— Exercise instructions —
Lines below that hold the word "changed" must be copied in full.

— Exercise data —
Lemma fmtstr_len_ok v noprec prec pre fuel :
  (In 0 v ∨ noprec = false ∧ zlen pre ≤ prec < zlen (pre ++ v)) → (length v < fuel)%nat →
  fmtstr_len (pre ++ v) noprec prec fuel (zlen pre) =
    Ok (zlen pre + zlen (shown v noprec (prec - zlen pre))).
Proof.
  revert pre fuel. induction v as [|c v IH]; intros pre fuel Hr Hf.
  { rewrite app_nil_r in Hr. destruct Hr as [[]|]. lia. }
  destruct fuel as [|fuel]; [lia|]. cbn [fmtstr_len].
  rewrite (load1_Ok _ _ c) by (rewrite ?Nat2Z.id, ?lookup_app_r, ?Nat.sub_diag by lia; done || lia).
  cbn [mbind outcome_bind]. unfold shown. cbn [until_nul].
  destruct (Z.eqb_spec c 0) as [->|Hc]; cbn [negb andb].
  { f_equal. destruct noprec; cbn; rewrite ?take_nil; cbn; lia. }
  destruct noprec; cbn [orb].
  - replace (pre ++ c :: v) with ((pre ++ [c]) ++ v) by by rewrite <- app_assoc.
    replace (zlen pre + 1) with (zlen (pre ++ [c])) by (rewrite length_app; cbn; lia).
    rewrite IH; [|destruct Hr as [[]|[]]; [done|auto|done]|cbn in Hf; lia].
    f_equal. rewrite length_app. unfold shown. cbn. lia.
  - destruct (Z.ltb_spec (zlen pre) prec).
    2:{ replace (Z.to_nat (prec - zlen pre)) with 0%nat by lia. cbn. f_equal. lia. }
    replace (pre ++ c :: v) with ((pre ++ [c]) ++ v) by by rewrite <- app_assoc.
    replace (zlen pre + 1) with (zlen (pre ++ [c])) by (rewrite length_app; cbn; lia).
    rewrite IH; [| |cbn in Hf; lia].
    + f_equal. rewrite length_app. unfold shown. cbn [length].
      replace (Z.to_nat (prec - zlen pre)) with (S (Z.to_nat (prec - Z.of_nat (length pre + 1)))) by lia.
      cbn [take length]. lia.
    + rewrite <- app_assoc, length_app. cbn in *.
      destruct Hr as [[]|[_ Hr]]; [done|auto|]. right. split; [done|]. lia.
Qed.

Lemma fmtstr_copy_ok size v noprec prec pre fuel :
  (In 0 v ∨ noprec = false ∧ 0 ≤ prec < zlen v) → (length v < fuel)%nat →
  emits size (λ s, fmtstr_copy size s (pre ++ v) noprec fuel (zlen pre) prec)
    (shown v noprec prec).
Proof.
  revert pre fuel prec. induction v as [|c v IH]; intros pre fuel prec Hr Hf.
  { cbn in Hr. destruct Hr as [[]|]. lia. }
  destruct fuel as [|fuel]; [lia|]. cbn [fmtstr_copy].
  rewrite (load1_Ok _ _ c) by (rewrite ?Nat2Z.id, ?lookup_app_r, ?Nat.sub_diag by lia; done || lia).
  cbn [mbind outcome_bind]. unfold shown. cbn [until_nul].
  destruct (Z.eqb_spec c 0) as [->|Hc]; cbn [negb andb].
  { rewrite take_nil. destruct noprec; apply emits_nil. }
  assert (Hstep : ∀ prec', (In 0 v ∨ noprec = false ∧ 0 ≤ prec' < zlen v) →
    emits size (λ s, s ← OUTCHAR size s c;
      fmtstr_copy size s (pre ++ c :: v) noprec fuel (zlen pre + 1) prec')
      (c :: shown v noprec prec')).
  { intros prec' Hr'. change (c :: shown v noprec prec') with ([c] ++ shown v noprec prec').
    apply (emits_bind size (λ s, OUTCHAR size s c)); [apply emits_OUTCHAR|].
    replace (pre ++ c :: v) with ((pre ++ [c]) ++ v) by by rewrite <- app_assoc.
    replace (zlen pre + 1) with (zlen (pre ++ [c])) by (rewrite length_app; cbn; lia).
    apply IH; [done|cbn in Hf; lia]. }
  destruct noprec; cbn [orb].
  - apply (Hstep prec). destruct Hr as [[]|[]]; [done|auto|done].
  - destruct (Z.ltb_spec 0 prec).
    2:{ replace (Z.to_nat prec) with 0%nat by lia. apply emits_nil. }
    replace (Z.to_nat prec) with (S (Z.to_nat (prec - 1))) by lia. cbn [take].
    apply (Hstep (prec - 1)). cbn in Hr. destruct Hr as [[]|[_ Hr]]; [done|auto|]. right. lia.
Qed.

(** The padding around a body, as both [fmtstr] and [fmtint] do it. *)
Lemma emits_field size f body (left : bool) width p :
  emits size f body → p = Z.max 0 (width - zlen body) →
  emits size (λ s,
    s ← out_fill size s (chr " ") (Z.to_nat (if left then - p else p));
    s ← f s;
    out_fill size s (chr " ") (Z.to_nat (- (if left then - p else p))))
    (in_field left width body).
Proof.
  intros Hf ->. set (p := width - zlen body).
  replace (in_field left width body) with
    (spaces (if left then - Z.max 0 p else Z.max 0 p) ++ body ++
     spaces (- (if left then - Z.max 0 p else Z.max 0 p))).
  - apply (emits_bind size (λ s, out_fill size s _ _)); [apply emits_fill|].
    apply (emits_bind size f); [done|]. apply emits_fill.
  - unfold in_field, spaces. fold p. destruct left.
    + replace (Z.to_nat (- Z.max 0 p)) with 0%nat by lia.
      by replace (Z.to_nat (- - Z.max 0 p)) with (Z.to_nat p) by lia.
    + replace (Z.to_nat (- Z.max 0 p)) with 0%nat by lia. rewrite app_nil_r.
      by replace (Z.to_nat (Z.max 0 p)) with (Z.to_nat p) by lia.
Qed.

* * *

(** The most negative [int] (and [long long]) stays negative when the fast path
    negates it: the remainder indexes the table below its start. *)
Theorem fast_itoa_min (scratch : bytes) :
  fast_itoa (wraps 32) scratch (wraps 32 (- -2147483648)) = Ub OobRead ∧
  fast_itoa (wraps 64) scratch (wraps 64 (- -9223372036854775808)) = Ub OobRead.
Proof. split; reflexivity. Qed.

...

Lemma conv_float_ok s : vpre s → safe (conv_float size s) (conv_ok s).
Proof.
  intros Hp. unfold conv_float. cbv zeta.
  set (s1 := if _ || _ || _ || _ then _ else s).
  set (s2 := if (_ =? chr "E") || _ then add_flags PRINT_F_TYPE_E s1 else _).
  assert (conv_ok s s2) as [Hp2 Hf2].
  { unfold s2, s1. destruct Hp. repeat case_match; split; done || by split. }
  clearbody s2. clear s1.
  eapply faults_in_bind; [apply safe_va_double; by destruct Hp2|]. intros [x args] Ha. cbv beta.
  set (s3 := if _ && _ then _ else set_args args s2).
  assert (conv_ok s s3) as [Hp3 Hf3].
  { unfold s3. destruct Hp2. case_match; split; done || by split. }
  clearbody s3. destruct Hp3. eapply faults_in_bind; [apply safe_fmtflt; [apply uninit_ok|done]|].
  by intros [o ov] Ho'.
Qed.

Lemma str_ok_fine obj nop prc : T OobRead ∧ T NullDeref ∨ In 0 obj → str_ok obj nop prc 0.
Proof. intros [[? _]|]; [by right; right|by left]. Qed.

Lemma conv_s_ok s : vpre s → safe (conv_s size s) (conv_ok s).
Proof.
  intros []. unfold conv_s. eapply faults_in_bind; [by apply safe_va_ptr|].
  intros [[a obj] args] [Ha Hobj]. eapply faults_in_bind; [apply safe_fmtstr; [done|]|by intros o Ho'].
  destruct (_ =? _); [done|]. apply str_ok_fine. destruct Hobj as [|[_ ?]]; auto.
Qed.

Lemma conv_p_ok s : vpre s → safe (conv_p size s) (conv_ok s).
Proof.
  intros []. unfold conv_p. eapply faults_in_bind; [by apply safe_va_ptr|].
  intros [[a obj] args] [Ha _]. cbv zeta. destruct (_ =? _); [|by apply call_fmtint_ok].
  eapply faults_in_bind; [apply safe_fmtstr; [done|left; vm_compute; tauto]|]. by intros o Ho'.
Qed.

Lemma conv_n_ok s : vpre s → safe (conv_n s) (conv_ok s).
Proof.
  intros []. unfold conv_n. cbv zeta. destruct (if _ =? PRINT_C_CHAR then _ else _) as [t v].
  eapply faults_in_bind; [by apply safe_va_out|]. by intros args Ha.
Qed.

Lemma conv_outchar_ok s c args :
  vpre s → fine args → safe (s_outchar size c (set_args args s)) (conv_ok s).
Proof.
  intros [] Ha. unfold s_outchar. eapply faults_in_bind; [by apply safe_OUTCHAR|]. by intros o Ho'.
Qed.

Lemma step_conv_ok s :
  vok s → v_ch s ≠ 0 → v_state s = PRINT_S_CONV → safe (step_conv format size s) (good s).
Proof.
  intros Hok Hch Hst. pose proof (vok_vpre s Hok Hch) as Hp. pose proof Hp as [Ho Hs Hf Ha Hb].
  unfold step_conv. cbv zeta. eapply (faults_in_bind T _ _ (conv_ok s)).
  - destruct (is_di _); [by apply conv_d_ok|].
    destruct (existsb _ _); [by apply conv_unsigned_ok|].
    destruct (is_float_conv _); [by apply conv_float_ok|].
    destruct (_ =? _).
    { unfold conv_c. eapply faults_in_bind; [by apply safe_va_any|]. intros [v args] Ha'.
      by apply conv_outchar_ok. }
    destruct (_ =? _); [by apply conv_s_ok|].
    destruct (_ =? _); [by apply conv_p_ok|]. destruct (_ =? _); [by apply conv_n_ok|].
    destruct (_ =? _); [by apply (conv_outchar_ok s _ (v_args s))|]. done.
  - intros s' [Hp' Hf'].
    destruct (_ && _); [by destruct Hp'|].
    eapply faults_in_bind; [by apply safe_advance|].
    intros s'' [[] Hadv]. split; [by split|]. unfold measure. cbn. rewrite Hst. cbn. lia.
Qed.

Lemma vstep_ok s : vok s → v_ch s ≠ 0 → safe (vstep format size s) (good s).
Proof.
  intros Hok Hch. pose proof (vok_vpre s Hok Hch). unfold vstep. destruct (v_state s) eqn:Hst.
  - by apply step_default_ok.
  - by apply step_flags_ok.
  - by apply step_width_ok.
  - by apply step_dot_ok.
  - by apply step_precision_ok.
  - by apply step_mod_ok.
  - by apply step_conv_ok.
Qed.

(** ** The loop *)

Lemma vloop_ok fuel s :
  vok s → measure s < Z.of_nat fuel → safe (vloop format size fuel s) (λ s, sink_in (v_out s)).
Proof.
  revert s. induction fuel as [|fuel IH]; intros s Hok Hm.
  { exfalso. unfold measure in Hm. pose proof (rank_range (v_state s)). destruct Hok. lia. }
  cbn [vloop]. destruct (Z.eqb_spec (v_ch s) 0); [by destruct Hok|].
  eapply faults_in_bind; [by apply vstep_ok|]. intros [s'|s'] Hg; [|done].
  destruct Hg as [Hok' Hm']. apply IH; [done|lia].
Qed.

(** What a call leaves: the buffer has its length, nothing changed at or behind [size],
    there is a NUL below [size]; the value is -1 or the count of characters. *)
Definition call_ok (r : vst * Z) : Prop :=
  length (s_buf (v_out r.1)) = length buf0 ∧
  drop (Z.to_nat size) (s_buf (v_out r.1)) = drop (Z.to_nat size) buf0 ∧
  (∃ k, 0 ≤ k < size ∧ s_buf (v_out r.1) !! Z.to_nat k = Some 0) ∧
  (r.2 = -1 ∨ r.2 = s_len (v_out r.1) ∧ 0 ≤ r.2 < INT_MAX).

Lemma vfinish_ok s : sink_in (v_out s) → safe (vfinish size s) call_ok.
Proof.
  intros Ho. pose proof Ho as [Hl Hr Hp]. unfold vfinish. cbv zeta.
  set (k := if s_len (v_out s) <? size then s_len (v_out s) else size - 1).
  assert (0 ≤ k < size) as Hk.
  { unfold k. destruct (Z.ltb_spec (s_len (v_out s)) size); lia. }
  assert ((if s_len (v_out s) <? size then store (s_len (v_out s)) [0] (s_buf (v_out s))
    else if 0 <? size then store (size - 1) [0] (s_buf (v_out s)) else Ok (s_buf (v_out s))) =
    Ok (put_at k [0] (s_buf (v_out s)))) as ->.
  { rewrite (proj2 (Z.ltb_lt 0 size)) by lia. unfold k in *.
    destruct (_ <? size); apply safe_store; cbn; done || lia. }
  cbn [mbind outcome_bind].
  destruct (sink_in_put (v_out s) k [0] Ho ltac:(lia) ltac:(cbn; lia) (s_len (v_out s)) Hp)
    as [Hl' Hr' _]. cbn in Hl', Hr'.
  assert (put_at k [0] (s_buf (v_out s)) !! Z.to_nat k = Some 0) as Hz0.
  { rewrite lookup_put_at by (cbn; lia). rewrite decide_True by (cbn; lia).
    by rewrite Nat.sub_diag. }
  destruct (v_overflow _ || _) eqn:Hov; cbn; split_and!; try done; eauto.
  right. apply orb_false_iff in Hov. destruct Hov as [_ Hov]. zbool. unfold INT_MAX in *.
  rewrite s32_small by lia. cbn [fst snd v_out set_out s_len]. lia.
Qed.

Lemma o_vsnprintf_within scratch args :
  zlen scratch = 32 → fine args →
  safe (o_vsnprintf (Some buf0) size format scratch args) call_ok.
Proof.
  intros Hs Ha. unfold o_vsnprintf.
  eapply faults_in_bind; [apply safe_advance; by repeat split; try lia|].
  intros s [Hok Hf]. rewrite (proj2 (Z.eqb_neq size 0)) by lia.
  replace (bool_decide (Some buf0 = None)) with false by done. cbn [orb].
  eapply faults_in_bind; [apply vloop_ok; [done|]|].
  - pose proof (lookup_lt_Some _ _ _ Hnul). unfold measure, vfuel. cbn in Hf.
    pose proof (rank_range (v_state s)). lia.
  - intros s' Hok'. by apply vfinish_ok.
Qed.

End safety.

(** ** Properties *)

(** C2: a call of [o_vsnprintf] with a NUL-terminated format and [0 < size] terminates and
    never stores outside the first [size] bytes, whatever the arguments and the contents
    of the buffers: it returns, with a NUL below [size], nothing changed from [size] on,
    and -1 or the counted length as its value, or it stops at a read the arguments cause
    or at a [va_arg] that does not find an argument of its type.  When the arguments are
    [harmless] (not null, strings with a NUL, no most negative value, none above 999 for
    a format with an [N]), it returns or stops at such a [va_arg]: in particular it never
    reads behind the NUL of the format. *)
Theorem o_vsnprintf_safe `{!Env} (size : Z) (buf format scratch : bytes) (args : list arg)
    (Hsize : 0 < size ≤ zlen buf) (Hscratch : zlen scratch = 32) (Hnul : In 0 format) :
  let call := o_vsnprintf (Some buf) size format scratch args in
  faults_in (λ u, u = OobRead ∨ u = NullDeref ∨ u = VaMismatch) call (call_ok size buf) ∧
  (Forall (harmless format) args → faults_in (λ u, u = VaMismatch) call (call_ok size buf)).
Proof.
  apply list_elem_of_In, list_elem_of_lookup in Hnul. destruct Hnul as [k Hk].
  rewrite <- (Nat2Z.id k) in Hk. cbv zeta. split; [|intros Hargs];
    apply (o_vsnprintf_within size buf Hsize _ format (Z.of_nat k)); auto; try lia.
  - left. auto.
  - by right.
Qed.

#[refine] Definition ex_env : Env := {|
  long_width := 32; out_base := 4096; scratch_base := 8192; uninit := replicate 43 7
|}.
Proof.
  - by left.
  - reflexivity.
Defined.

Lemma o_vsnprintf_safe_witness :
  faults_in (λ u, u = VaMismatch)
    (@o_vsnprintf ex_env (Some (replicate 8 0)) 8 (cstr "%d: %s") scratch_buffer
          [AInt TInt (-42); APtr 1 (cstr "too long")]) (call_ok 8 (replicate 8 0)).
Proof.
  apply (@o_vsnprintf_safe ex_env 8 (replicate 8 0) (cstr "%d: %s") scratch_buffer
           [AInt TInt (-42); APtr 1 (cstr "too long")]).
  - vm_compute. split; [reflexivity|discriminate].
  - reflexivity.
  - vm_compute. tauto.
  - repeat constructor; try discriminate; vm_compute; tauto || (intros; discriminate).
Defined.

— Your response —
(** What a call leaves: the buffer has its length, nothing changed at or behind [size],
    of the buffers: it returns, with a NUL below [size], nothing changed from [size] on,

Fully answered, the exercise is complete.